New Blog Software and OS 2

Posted by JD 08/31/2011 at 20:00

Since this is a technology blog, I figure some of you may be interested in a major change that happened out of necessity here today.

This is the very first blog article on our new physical server, running in a completely different virtual machine. For the next week, everything here is a test.

Due to some sort of outage issue earlier today, I was forced to upgrade everything involved with this blog. I had attempted to perform this upgrade previously and failed. As you can see, this time, there was success. Nobody was shocked more than I.

 

 

The Changes


Xen paravirtual VM
KVM HMV VM
blog.jdpfu.com Updates
Ubuntu Server 8.04 LTS Ubuntu Server 10.04 LTS
Ruby 1.8.6 Ruby 1.8.7
Rails 2.x.x Rails 3.1.0
Mongrel 1.1.5 uh, still need a cluster manager. Mongrel didn't work and thin is failing too.
nginx 1.0.4 nginx 0.7.x (yes, I downgraded)

 

That's a bunch of changes for something thrown together due to an outage.  Something bad happened earlier today that prevented the Typo blog app to startup properly.  Normally that has been due to either database corruption or having too many session records left in the database.  Restoring from a backup DB didn't help this time.  What is really confusing to me was that I'd used the blog ealier today without issue, so the backed up DB was fine.  I was unable to get even bring the system up without crashing the VM it ran inside.  So far the new VM feels faster even if it has fewer back end servers.

Other Updates

Whenever the blog software is updated, that forces other software updates for monitoring, backups, web analytics, etc.  I have successfully migrated the web analytics over to the new machine. We're running the same system performance statistics tools and I'll probably end up with a different approach to VM backups under KVM than we had under Xen. Having this VM running under KVM gives me a reason to solve this issue.  I'm just happy we didn't loose our 365 days of analytic data too. We did switch virtual servers AND physical servers after all.

Xen is on the way out.

I still have a number of VMs running under Xen VMs on the other machine. We've had a plan to migrate away from Xen for about a year, but never were forced. This change today has forced that issue. We won't be going back.

  1. Nini 08/11/2012 at 01:01

    As long as you have a backup of your daabstae which get’s updated more frequently you are good in case of a crash. Images can be backed up manually once in a while, you should have a copy of the images on your local disk where you uploaded from. Chances are slim of having a blog crash and your computer simultaneously. Make sure you also backup your local disk / development area.
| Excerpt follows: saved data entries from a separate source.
(** ** The conversation over a UNIX socket *)

(** Whatever line is typed at uni_sock_cli, it is sent without a NUL, and uni_sock_srv prints
    the uninitialised rest of its buffer. *)
Theorem uni_line_faults l rest input n out sent :
  is_line l → (length l ≤ 78)%nat →
  uni_cli_main 3 0 0 n [] (l ++ 10 :: input) = Ok (Ret (out, sent)) →
  hd [] sent = l ++ [10] ∧ uni_srv_main 3 0 0 [Some (RBytes (hd [] sent) :: rest)] = Err Uninitialised.
Proof.
  intros Hl Ll Hc. assert (Nl : nonul (l ++ [10])) by (apply nonul_app; split; [by apply is_line_nonul|by repeat constructor]).
  assert (Ehd : hd [] sent = l ++ [10]).
  { unfold uni_cli_main in Hc. cbn [Z.ltb Z.compare] in Hc. destruct n as [|n]; [done|]. cbn [cli_session] in Hc.
    assert (E : fgets MAXLINE (l ++ 10 :: input) = Some (l ++ [10], input)).
    { unfold fgets. change (Z.to_nat (MAXLINE - 1)) with 79%nat. rewrite line_of_input_spec by (done || lia). by destruct l. }
    rewrite E in Hc. rewrite fill_at_0, bind_ok, cell_chars_str, bind_ok in Hc
      by (done || (rewrite !length_app, length_replicate; cbn [length]; lia)).
    cbn [hd] in Hc. rewrite fill_at_0, !bind_ok in Hc by (cbn [length]; lia).
    destruct (slice _ _ _) as [s|]; [|done]. rewrite !bind_ok in Hc. cbn [tl] in Hc.
    destruct (cli_session _ _ _ _) as [[o ms]|]; [|done]. rewrite !bind_ok in Hc. by injection Hc as _ <-. }
  split; [done|]. rewrite Ehd. unfold uni_srv_main. cbn [Z.ltb Z.compare uni_accept uni_session].
  rewrite (proj2 (Z.eqb_neq (Z.of_nat (length (l ++ [10]))) 0)) by (rewrite length_app; cbn [length]; lia).
  rewrite fill_at_0, bind_ok by (rewrite length_app, length_replicate; cbn [length]; unfold MAXLINE; lia).
  rewrite cell_chars_app, drop_replicate by done. rewrite length_app. cbn [length].
  destruct (Z.to_nat MAXLINE - (length l + 1))%nat eqn:E; [|done].
  cbn [length] in E. unfold MAXLINE in E. lia.
Qed.

Lemma uni_line_witness :
  uni_srv_main 3 0 0 [Some [RBytes (codes "hello" ++ [10])]] = Err Uninitialised.
Proof.
  assert (E : ∃ out, uni_cli_main 3 0 0 2 [] (codes "hello" ++ 10 :: []) = Ok (Ret (out, [codes "hello" ++ [10]])))
    by (eexists; vm_compute; reflexivity).
  destruct E as (out & E). refine (proj2 (uni_line_faults (codes "hello") [] [] 2 out [codes "hello" ++ [10]] _ _ E)).
  - repeat constructor; done.
  - apply Nat.leb_le. vm_compute. reflexivity.
Defined.

(** ** The pipe *)

Lemma pipe_copies k : nonul (mjoin (replicate k pipe_msg)) ∧ length (mjoin (replicate k pipe_msg)) = (12 * k)%nat.
Proof.
  induction k as [|k [IH1 IH2]]; [split; [constructor|done]|]. cbn [replicate]. change (mjoin (pipe_msg :: ?l)) with (pipe_msg ++ mjoin l). split.
  - apply nonul_app. split; [by repeat constructor|done].
  - rewrite length_app, IH2. change (length pipe_msg) with 12%nat. lia.
Qed.

(** The parent prints what the child wrote as long as at most five messages accumulate between
    two reads; with six it gets 64 bytes and stores the NUL past its buffer. *)
Theorem pipe_capacity r w ks :
  Forall (λ k, (1 ≤ k)%nat) ks →
  pipe_main 0 r w ks =
    if forallb (λ k, (k <=? 5)%nat) ks
    then Ok (0, [PutStr "pipefd[0]："; PutInt r; PutStr "\n"; PutStr "pipefd[1]："; PutInt w; PutStr "\n"] ++
      (ks ≫= λ k, [PutStr "child say to parent："; PutChars (mjoin (replicate k pipe_msg)); PutStr "\n"]))
    else Err OutOfBounds.
Proof.
  intros Hks. unfold pipe_main. cbn [Z.eqb negb].
  enough (G : ∀ buf, length buf = 64%nat → pipe_parent (pipe_reads [] ks) buf =
    if forallb (λ k, (k <=? 5)%nat) ks
    then Ok (ks ≫= λ k, [PutStr "child say to parent："; PutChars (mjoin (replicate k pipe_msg)); PutStr "\n"]) else Err OutOfBounds).
  { rewrite G by (by rewrite length_replicate). by destruct (forallb _ ks). }
  induction Hks as [|k ks Hk _ IH]; intros buf Lb; [done|]. cbn [pipe_reads forallb mbind list_bind app].
  destruct (pipe_copies k) as [Hn Hl]. set (t := mjoin (replicate k pipe_msg)) in *. cbn [pipe_parent].
  assert (Lt : length (take 64 t) = Nat.min 64 (12 * k)) by (rewrite length_take; lia).
  rewrite (proj2 (Z.eqb_neq (Z.of_nat (length (take 64 t))) 0)) by lia. rewrite overwrite_ok, bind_ok by lia.
  destruct (Nat.leb_spec k 5) as [H5|H5]; cbn [andb].
  - rewrite (firstn_all2 t), (skipn_all2 t) by lia. rewrite store_ok, bind_ok by (rewrite length_app, length_drop; lia).
    rewrite Nat2Z.id. replace (length t) with (length t + 0)%nat at 1 by lia. rewrite insert_app_r.
    destruct (drop (length t) buf) as [|x d] eqn:Ed; [apply (f_equal length) in Ed; rewrite length_drop in Ed; cbn in Ed; lia|].
    cbn [insert list_insert]. rewrite c_chars_app, bind_ok by done. rewrite IH.
    + by destruct (forallb _ ks).
    + rewrite length_insert, length_app. cbn [length]. apply (f_equal length) in Ed. rewrite length_drop in Ed. cbn [length] in Ed. lia.
  - assert (E : store (take 64 t ++ drop (length (take 64 t)) buf) (Z.of_nat (length (take 64 t))) 0 = Err OutOfBounds).
    { unfold store. rewrite length_app, length_drop, Lt, Lb. rewrite (proj2 (Z.ltb_ge _ _)) by lia. by rewrite andb_false_r. }
    by rewrite E.
Qed.

Lemma pipe_witness : pipe_main 0 3 4 [1; 6]%nat = Err OutOfBounds.
Proof. rewrite pipe_capacity by (repeat constructor). vm_compute. reflexivity. Defined.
  2. JD 08/11/2012 at 12:31

    @Nini: Our backup methods are a little more stringent here. They are daily, automatic, and pushed to different physical hardware. We retain at least 30 days, but usually 60 days of backups for this system. That includes the OS, apps, blog, logs, performance data, blog DB and static web files. All are very well backed up. I take the blog software down during the backup window every day to ensure ZERO database corruption.

    Last night’s blog server backup took …

    ElapsedTime 80.53 (1 minute 20.53 seconds)

    The service interruption was probably only 45 seconds.

    Typo has been more stable recently, but it still does run into a too many open files issue every few weeks which locks 1 instance of the typo app up. A reboot is usually needed to fix it. My searches point that bug in the directions of Rails.

    Many of the blog software elements have been updated to current levels since this article was written. For example, nginx is running the latest stable version always now – something in the 1.2.x range, I believe. Thin is working well too.